Era diventata quasi una maledizione quell’inceneritore per il sindaco di Parma Federico Pizzarotti. L’Iren, l’azienda a partecipazione pubblica targata Pd, voleva accenderlo a tutti i costi e nel cantiere alle porte della città gli operai lavoravano a ciclo continuo per completarlo entro la fine dell’anno. Una maledizione che faceva rischiare a Pizzarotti e al Movimento 5 stelle il primo, e forse più pericoloso, scivolone. Era sul “no” al termovalorizzatore che si era giocata l’intera campagna elettorale, ma il sindaco rischiava di finire col cerino in mano, sommerso dalle richieste di penali che il Comune non avrebbe potuto pagare, qualcosa come 28 milioni di euro. Questa volta una pezza d’appoggio per la giunta più osservata d’Italia ce l’ha messa la Procura della Repubblica con una richiesta di sequestro preventivo del cantiere per abuso di ufficio e abuso edilizio. Ma la parola fine non è ancora detta.

Intanto la notizia è stata come un assaggio di vittoria per Beppe Grillo, che l’ha appresa mentre si trovava proprio a fianco del sindaco parmigiano, alla festa dei Cinque stelle a Brescia. “Finalmente si comincia a ragionare in un altro modo rispetto al metodo dell’incenerimento dei rifiuti – ha detto il leader del Movimento – Si sono rotti i giochini che rovinano la salute, con i milioni di euro che si sprecano per le multiutility comunali”.

La decisione di accogliere o meno la richiesta di sequestro spetta al gip Maria Cristina Sarli, ma intanto nel mirino della Procura ci sono i vertici di Iren, Comune e Provincia che hanno partecipato alla realizzazione del progetto, una decina di indagati i cui nomi sono ancora top secret. Esulta Grillo e così a Parma l’associazione Gestione corretta rifiuti che chiede a gran voce le dimissioni di chi l’inceneritore l’ha voluto. Perfino la minoranza propone un consiglio monotematico sul caso, perché è chiaro che le carte in tavola, ora, cambiano. La data del dicembre 2012 sembrava quasi una condanna per i Cinque Stelle e nonostante tutte le buone intenzioni della giunta, che prima dell’estate aveva ingaggiato come consulente esterno l’ingegnere Paolo Rabitti per risolvere il rompicapo del termovalorizzatore, a Parma c’era già chi scommetteva che entro Natale, a bruciare insieme ai rifiuti a Ugozzolo, ci sarebbe stata anche la fascia tricolore di Pizzarotti. Del resto, lo stop al forno era stato uno dei cavalli di battaglia. “Fermeremo l’inceneritore” ripeteva convinto Pizzarotti nei dibattiti contro lo sfidante del Pd Vincenzo Bernazzoli, che da presidente della Provincia non solo aveva dato il via libera al progetto, ma ha sempre sostenuto che ritirarsi dagli accordi con Iren avrebbe comportato per i cittadini tariffe dei rifiuti più alte e una penale di 180 milioni di euro.

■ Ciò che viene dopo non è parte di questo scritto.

(* ===== verification/Client.v ===== *)
(** * Frames, commands and text of the connection
    (crates/omniagent-cli/src/client/mod.rs, client/conn.rs, protocol.rs)

    The messages to and from the server, and the decoding of terminal output that
    arrives in chunks which may end inside a character. *)
From S2P Require Import Prelude Str Json.

(** ** UTF-8 ([core::str::from_utf8]) *)

Definition in_range (lo hi : Z) (a : ascii) : bool := (lo <=? code a)%Z && (code a <=? hi)%Z.
Definition is_cont : ascii → bool := in_range 128 191.

(** What comes next: a character of so many bytes, so many bytes that are none,
    or the start of a character that is cut off. *)
Inductive Next : Type := Char (n : nat) | Bad (n : nat) | Cut.

#[global] Instance Next_eq_dec : EqDecision Next.
Proof. solve_decision. Defined.

(** The second byte of a character of three or four bytes. *)
Definition second_ok (a b : ascii) : bool :=
  let c := code a in
  if (c =? 224)%Z then in_range 160 191 b
  else if (c =? 237)%Z then in_range 128 159 b
  else if (c =? 240)%Z then in_range 144 191 b
  else if (c =? 244)%Z then in_range 128 143 b
  else is_cont b.

Definition next_char (s : string) : Next :=
  match s with
  | EmptyString => Cut
  | String a s1 =>
      if (code a <? 128)%Z then Char 1
      else if in_range 194 223 a then
        match s1 with EmptyString => Cut | String b _ => if is_cont b then Char 2 else Bad 1 end
      else if in_range 224 239 a then
        match s1 with
        | EmptyString => Cut
        | String b s2 => if second_ok a b then
            match s2 with EmptyString => Cut | String d _ => if is_cont d then Char 3 else Bad 2 end
          else Bad 1
        end
      else if in_range 240 244 a then
        match s1 with
        | EmptyString => Cut
        | String b s2 => if second_ok a b then
            match s2 with
            | EmptyString => Cut
            | String d s3 => if is_cont d then
                match s3 with EmptyString => Cut | String e _ => if is_cont e then Char 4 else Bad 3 end
              else Bad 2
            end
          else Bad 1
        end
      else Bad 1
  end.

(** [from_utf8]: the bytes that are valid, and the error after them if there is
    one, with its length unless the text is cut off. *)
Fixpoint validate (fuel : nat) (s : string) : nat * option (option nat) :=
  match fuel, s with
  | S fuel, String _ _ =>
      match next_char s with
      | Char n => let '(valid, err) := validate fuel (str_drop n s) in (n + valid, err)
      | Bad n => (0, Some (Some n))
      | Cut => (0, Some None)
      end
  | _, _ => (0, None)
  end.

Definition from_utf8 (s : string) : nat * option (option nat) := validate (String.length s) s.
Definition valid_utf8 (s : string) : Prop := (from_utf8 s).2 = None.

Definition REPLACEMENT : string := bytes_str [239; 191; 189]%Z.

(** The loop of [decode_streaming], on the bytes carried. *)
Fixpoint decode_loop (fuel : nat) (carry out : string) : string * string :=
  match fuel with
  | O => (out, carry)
  | S fuel =>
      match from_utf8 carry with
      | (_, None) => (out ++ carry, "")
      | (valid, Some err) =>
          let out := out ++ str_take valid carry in
          match err with
          | Some len => decode_loop fuel (str_drop (valid + len) carry) (out ++ REPLACEMENT)
          | None => (out, str_drop valid carry)
          end
      end
  end.

(** The text of a chunk, and what is carried to the next. *)
Definition decode_streaming (carry chunk : string) : string * string :=
  let carry := carry ++ chunk in decode_loop (S (String.length carry)) carry "".

Fixpoint decode_chunks (carry : string) (chunks : list string) : string * string :=
  match chunks with
  | [] => ("", carry)
  | chunk :: chunks =>
      let '(out, carry) := decode_streaming carry chunk in
      let '(out', carry) := decode_chunks carry chunks in (out ++ out', carry)
  end.

Example split_character : decode_chunks "" [bytes_str [240; 159]; bytes_str [166]; bytes_str [128]]%Z = (bytes_str [240; 159; 166; 128]%Z, "").
Proof. vm_compute. reflexivity. Qed.
Example bad_byte : decode_streaming "" (bytes_str [97; 255; 98]%Z) = ("a" ++ REPLACEMENT ++ "b", "").
Proof. vm_compute. reflexivity. Qed.

(** ** Chunks do not matter *)

(** Character by character. *)
Fixpoint decode (fuel : nat) (s : string) : string * string :=
  match fuel, s with
  | S fuel, String _ _ =>
      match next_char s with
      | Char n => let '(out, rest) := decode fuel (str_drop n s) in (str_take n s ++ out, rest)
      | Bad n => let '(out, rest) := decode fuel (str_drop n s) in (REPLACEMENT ++ out, rest)
      | Cut => ("", s)
      end
  | _, _ => ("", "")
  end.

Definition width (x : Next) : nat := match x with Char n | Bad n => n | Cut => 0 end.

Lemma next_width s : s ≠ "" → next_char s ≠ Cut → (1 ≤ width (next_char s) ≤ String.length s)%nat.
Proof.
  destruct s as [|a [|b [|d [|e s]]]]; [done|..]; intros _; unfold next_char; repeat case_match; simpl; lia || done.
Qed.

Lemma next_app s t : s ≠ "" → next_char s ≠ Cut → next_char (s ++ t) = next_char s.
Proof. destruct s as [|a [|b [|d [|e s]]]]; [done|..]; intros _; unfold next_char; simpl; repeat case_match; done. Qed.

Lemma cut_short s : next_char s = Cut → (String.length s ≤ 3)%nat.
Proof. destruct s as [|a [|b [|d [|e s]]]]; unfold next_char; simpl; repeat case_match; lia || done. Qed.

Lemma take_drop_s n s : str_take n s ++ str_drop n s = s.
Proof. revert s. induction n as [|n IH]; intros [|a s]; simpl; [done..|]. by rewrite IH. Qed.

Lemma str_take_add n m s : str_take (n + m) s = str_take n s ++ str_take m (str_drop n s).
Proof. revert s. induction n as [|n IH]; intros [|a s]; simpl; [done|done|by destruct m|by rewrite IH]. Qed.

Lemma str_drop_add n m s : str_drop (n + m) s = str_drop m (str_drop n s).
Proof. revert s. induction n as [|n IH]; intros [|a s]; simpl; [done|done|by destruct m|by rewrite IH]. Qed.

Lemma length_drop_s n s : String.length (str_drop n s) = (String.length s - n)%nat.
Proof. revert s. induction n as [|n IH]; intros [|a s]; simpl; [done..|]. by rewrite IH. Qed.

Lemma take_app_s n s t : (n ≤ String.length s)%nat → str_take n (s ++ t) = str_take n s ∧ str_drop n (s ++ t) = str_drop n s ++ t.
Proof.
  revert s. induction n as [|n IH]; intros [|a s]; simpl; [done|done|lia|]. intros Hn. destruct (IH s) as [-> ->]; [lia|done].
Qed.

(** Recursion on what remains. *)
Lemma text_ind (P : string → Prop) :
  (∀ s, (∀ n, s ≠ "" → next_char s ≠ Cut → n = width (next_char s) → P (str_drop n s)) → P s) → ∀ s, P s.
Proof.
  intros Hstep s. remember (String.length s) as m eqn:Em. revert s Em.
  induction (lt_wf m) as [m _ IH]. intros s ->. apply Hstep. intros n Hs Hc ->.
  pose proof (next_width s Hs Hc). apply (IH (String.length (str_drop (width (next_char s)) s))); [|done].
  rewrite length_drop_s. lia.
Qed.

Lemma decode_fuel s : ∀ f, (String.length s ≤ f)%nat → decode f s = decode (String.length s) s.
Proof.
  induction s as [s IH] using text_ind. intros f Hf. destruct s as [|a s]; [by destruct f|].
  destruct f as [|f]; [simpl in Hf; lia|]. cbn [decode String.length].
  destruct (decide (next_char (String a s) = Cut)) as [->|Hc]; [done|].
  pose proof (next_width (String a s) ltac:(done) Hc) as Hw.
  specialize (IH (width (next_char (String a s))) ltac:(done) Hc eq_refl).
  destruct (next_char (String a s)) as [n|n|]; [| |done]; cbn [width] in *; simpl in Hf;
    (rewrite (IH f) ?(IH (String.length s)) //; rewrite length_drop_s; simpl; lia).
Qed.

Definition decoded (s : string) : string * string := decode (String.length s) s.

(** [String::from_utf8_lossy]: what is no character is replaced, also where the
    bytes break off inside one. *)
Definition lossy (s : string) : string := let '(out, rest) := decoded s in if decide (rest = "") then out else out ++ REPLACEMENT.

Bernazzoli ora commenta con cautela la mossa della Procura: “Allo stato ritengo che gli uffici della Provincia, per quanto di propria competenza, abbiano agito nel rispetto della legge”. Nel frattempo però molte delle sue affermazioni sono state quantomeno messe in discussione. Il piano economico e finanziario dell’opera, nascosto da Iren per anni nonostante le richieste di accesso agli atti, pubblicato dalla stampa ad agosto, ha svelato un progetto ventennale di tariffe rifiuti stellari per i cittadini di Parma, quando nella corsa alla poltrona di sindaco l’inceneritore veniva dipinto come una soluzione temporanea e soprattutto conveniente.

Ora i giochi si riaprono, anche se la guerra non è finita, come ammette il primo cittadino Pizzarotti: “Sono anni che segnaliamo le irregolarità del cantiere, ma aspettiamo di conoscere i dettagli. La cosa certa è che ora anche la Provincia dovrà decidersi a valutare una nuova proposta”.